::: Data section

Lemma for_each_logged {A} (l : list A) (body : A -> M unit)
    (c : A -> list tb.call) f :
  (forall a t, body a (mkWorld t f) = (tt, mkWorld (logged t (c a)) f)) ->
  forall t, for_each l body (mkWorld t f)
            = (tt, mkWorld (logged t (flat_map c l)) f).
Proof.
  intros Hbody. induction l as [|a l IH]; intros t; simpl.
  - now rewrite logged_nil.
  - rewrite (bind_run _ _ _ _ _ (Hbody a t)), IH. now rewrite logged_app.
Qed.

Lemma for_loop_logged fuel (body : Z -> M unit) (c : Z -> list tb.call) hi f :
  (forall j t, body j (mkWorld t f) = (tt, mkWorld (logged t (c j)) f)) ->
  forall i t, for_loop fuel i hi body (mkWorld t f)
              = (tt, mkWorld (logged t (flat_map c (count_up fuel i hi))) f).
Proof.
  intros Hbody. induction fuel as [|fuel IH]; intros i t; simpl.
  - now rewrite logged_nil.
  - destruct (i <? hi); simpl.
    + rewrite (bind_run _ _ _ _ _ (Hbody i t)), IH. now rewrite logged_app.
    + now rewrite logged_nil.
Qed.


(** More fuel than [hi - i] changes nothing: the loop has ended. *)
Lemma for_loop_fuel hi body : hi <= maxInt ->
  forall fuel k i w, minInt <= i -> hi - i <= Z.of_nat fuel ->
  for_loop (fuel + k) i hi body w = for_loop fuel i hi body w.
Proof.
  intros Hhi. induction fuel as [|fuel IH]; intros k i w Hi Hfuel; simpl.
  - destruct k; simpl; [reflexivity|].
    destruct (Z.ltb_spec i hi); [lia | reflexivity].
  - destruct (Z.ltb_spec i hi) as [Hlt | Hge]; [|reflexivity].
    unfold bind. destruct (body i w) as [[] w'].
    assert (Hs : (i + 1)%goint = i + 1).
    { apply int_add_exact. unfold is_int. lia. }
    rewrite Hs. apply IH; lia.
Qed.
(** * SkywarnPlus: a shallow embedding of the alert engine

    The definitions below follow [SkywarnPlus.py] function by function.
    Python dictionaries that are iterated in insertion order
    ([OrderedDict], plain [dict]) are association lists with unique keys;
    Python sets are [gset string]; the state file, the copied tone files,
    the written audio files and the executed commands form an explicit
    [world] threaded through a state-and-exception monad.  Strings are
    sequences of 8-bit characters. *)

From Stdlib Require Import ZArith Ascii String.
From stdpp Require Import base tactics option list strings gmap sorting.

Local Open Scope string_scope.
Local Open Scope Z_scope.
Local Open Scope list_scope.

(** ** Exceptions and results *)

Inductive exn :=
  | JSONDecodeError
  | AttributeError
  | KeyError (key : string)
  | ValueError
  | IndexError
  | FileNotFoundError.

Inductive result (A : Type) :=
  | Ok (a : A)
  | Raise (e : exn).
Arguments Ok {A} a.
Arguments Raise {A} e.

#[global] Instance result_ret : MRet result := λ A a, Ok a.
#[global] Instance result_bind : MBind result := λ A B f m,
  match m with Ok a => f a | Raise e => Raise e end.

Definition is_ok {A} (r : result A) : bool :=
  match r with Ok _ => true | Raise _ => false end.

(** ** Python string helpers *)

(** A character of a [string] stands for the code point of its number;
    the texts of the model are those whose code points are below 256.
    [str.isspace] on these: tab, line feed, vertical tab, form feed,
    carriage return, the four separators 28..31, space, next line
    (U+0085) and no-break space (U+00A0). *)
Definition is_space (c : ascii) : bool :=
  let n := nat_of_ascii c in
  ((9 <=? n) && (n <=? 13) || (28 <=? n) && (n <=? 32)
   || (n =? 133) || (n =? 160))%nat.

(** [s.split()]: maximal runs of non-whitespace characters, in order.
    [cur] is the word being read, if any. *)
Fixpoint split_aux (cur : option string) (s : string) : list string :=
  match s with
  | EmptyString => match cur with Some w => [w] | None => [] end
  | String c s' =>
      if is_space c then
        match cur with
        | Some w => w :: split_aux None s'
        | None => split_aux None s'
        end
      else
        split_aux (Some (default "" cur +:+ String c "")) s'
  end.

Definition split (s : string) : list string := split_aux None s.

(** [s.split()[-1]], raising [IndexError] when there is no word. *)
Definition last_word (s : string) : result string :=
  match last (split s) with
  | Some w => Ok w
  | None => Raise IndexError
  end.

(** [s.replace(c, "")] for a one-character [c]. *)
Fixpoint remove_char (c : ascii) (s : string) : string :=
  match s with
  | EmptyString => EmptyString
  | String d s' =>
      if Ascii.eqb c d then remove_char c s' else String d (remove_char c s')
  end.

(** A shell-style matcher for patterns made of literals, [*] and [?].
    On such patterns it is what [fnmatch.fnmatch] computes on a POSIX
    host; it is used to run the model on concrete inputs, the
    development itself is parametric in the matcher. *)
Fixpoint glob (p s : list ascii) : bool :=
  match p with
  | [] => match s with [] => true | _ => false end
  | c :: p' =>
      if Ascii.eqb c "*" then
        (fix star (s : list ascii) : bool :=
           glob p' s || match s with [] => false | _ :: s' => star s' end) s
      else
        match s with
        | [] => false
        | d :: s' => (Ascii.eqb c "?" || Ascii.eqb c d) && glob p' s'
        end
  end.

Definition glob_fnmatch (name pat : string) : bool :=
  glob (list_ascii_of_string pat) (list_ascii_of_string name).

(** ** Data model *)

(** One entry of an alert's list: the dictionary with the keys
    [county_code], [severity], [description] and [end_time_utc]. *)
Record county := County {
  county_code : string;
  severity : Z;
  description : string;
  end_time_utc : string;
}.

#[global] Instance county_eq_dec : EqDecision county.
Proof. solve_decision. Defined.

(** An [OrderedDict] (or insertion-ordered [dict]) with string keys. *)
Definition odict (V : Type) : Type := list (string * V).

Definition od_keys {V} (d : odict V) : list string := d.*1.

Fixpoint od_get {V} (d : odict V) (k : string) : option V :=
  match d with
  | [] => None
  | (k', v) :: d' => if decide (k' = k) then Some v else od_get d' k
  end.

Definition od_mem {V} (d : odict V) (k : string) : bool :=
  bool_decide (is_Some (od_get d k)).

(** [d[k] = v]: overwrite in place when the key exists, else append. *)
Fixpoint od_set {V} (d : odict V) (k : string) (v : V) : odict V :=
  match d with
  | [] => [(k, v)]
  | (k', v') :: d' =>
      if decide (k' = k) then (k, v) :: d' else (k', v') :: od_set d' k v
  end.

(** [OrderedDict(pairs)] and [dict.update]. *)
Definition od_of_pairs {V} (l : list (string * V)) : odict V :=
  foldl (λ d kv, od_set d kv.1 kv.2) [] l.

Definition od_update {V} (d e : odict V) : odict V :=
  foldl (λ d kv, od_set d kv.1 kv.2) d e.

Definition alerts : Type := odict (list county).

::::::

Task to complete: Write out all the records again, exactly as they appear.

Exercise answer:
Lemma for_each_logged {A} (l : list A) (body : A -> M unit)
    (c : A -> list tb.call) f :
  (forall a t, body a (mkWorld t f) = (tt, mkWorld (logged t (c a)) f)) ->
  forall t, for_each l body (mkWorld t f)
            = (tt, mkWorld (logged t (flat_map c l)) f).
Proof.
  intros Hbody. induction l as [|a l IH]; intros t; simpl.
  - now rewrite logged_nil.
  - rewrite (bind_run _ _ _ _ _ (Hbody a t)), IH. now rewrite logged_app.
Qed.

Lemma for_loop_logged fuel (body : Z -> M unit) (c : Z -> list tb.call) hi f :
  (forall j t, body j (mkWorld t f) = (tt, mkWorld (logged t (c j)) f)) ->
  forall i t, for_loop fuel i hi body (mkWorld t f)
              = (tt, mkWorld (logged t (flat_map c (count_up fuel i hi))) f).
Proof.
  intros Hbody. induction fuel as [|fuel IH]; intros i t; simpl.
  - now rewrite logged_nil.
  - destruct (i <? hi); simpl.
    + rewrite (bind_run _ _ _ _ _ (Hbody i t)), IH. now rewrite logged_app.
    + now rewrite logged_nil.
Qed.


(** More fuel than [hi - i] changes nothing: the loop has ended. *)
Lemma for_loop_fuel hi body : hi <= maxInt ->
  forall fuel k i w, minInt <= i -> hi - i <= Z.of_nat fuel ->
  for_loop (fuel + k) i hi body w = for_loop fuel i hi body w.
Proof.
  intros Hhi. induction fuel as [|fuel IH]; intros k i w Hi Hfuel; simpl.
  - destruct k; simpl; [reflexivity|].
    destruct (Z.ltb_spec i hi); [lia | reflexivity].
  - destruct (Z.ltb_spec i hi) as [Hlt | Hge]; [|reflexivity].
    unfold bind. destruct (body i w) as [[] w'].
    assert (Hs : (i + 1)%goint = i + 1).
    { apply int_add_exact. unfold is_int. lia. }
    rewrite Hs. apply IH; lia.
Qed.
(** * SkywarnPlus: a shallow embedding of the alert engine

    The definitions below follow [SkywarnPlus.py] function by function.
    Python dictionaries that are iterated in insertion order
    ([OrderedDict], plain [dict]) are association lists with unique keys;
    Python sets are [gset string]; the state file, the copied tone files,
    the written audio files and the executed commands form an explicit
    [world] threaded through a state-and-exception monad.  Strings are
    sequences of 8-bit characters. *)

From Stdlib Require Import ZArith Ascii String.
From stdpp Require Import base tactics option list strings gmap sorting.

Local Open Scope string_scope.
Local Open Scope Z_scope.
Local Open Scope list_scope.

(** ** Exceptions and results *)

Inductive exn :=
  | JSONDecodeError
  | AttributeError
  | KeyError (key : string)
  | ValueError
  | IndexError
  | FileNotFoundError.

Inductive result (A : Type) :=
  | Ok (a : A)
  | Raise (e : exn).
Arguments Ok {A} a.
Arguments Raise {A} e.

#[global] Instance result_ret : MRet result := λ A a, Ok a.
#[global] Instance result_bind : MBind result := λ A B f m,
  match m with Ok a => f a | Raise e => Raise e end.

Definition is_ok {A} (r : result A) : bool :=
  match r with Ok _ => true | Raise _ => false end.

(** ** Python string helpers *)

(** A character of a [string] stands for the code point of its number;
    the texts of the model are those whose code points are below 256.
    [str.isspace] on these: tab, line feed, vertical tab, form feed,
    carriage return, the four separators 28..31, space, next line
    (U+0085) and no-break space (U+00A0). *)
Definition is_space (c : ascii) : bool :=
  let n := nat_of_ascii c in
  ((9 <=? n) && (n <=? 13) || (28 <=? n) && (n <=? 32)
   || (n =? 133) || (n =? 160))%nat.

(** [s.split()]: maximal runs of non-whitespace characters, in order.
    [cur] is the word being read, if any. *)
Fixpoint split_aux (cur : option string) (s : string) : list string :=
  match s with
  | EmptyString => match cur with Some w => [w] | None => [] end
  | String c s' =>
      if is_space c then
        match cur with
        | Some w => w :: split_aux None s'
        | None => split_aux None s'
        end
      else
        split_aux (Some (default "" cur +:+ String c "")) s'
  end.

Definition split (s : string) : list string := split_aux None s.

(** [s.split()[-1]], raising [IndexError] when there is no word. *)
Definition last_word (s : string) : result string :=
  match last (split s) with
  | Some w => Ok w
  | None => Raise IndexError
  end.

(** [s.replace(c, "")] for a one-character [c]. *)
Fixpoint remove_char (c : ascii) (s : string) : string :=
  match s with
  | EmptyString => EmptyString
  | String d s' =>
      if Ascii.eqb c d then remove_char c s' else String d (remove_char c s')
  end.

(** A shell-style matcher for patterns made of literals, [*] and [?].
    On such patterns it is what [fnmatch.fnmatch] computes on a POSIX
    host; it is used to run the model on concrete inputs, the
    development itself is parametric in the matcher. *)
Fixpoint glob (p s : list ascii) : bool :=
  match p with
  | [] => match s with [] => true | _ => false end
  | c :: p' =>
      if Ascii.eqb c "*" then
        (fix star (s : list ascii) : bool :=
           glob p' s || match s with [] => false | _ :: s' => star s' end) s
      else
        match s with
        | [] => false
        | d :: s' => (Ascii.eqb c "?" || Ascii.eqb c d) && glob p' s'
        end
  end.

Definition glob_fnmatch (name pat : string) : bool :=
  glob (list_ascii_of_string pat) (list_ascii_of_string name).

(** ** Data model *)

(** One entry of an alert's list: the dictionary with the keys
    [county_code], [severity], [description] and [end_time_utc]. *)
Record county := County {
  county_code : string;
  severity : Z;
  description : string;
  end_time_utc : string;
}.

#[global] Instance county_eq_dec : EqDecision county.
Proof. solve_decision. Defined.

(** An [OrderedDict] (or insertion-ordered [dict]) with string keys. *)
Definition odict (V : Type) : Type := list (string * V).

Definition od_keys {V} (d : odict V) : list string := d.*1.

Fixpoint od_get {V} (d : odict V) (k : string) : option V :=
  match d with
  | [] => None
  | (k', v) :: d' => if decide (k' = k) then Some v else od_get d' k
  end.

Definition od_mem {V} (d : odict V) (k : string) : bool :=
  bool_decide (is_Some (od_get d k)).

(** [d[k] = v]: overwrite in place when the key exists, else append. *)
Fixpoint od_set {V} (d : odict V) (k : string) (v : V) : odict V :=
  match d with
  | [] => [(k, v)]
  | (k', v') :: d' =>
      if decide (k' = k) then (k, v) :: d' else (k', v') :: od_set d' k v
  end.

(** [OrderedDict(pairs)] and [dict.update]. *)
Definition od_of_pairs {V} (l : list (string * V)) : odict V :=
  foldl (λ d kv, od_set d kv.1 kv.2) [] l.

Definition od_update {V} (d e : odict V) : odict V :=
  foldl (λ d kv, od_set d kv.1 kv.2) d e.

Definition alerts : Type := odict (list county).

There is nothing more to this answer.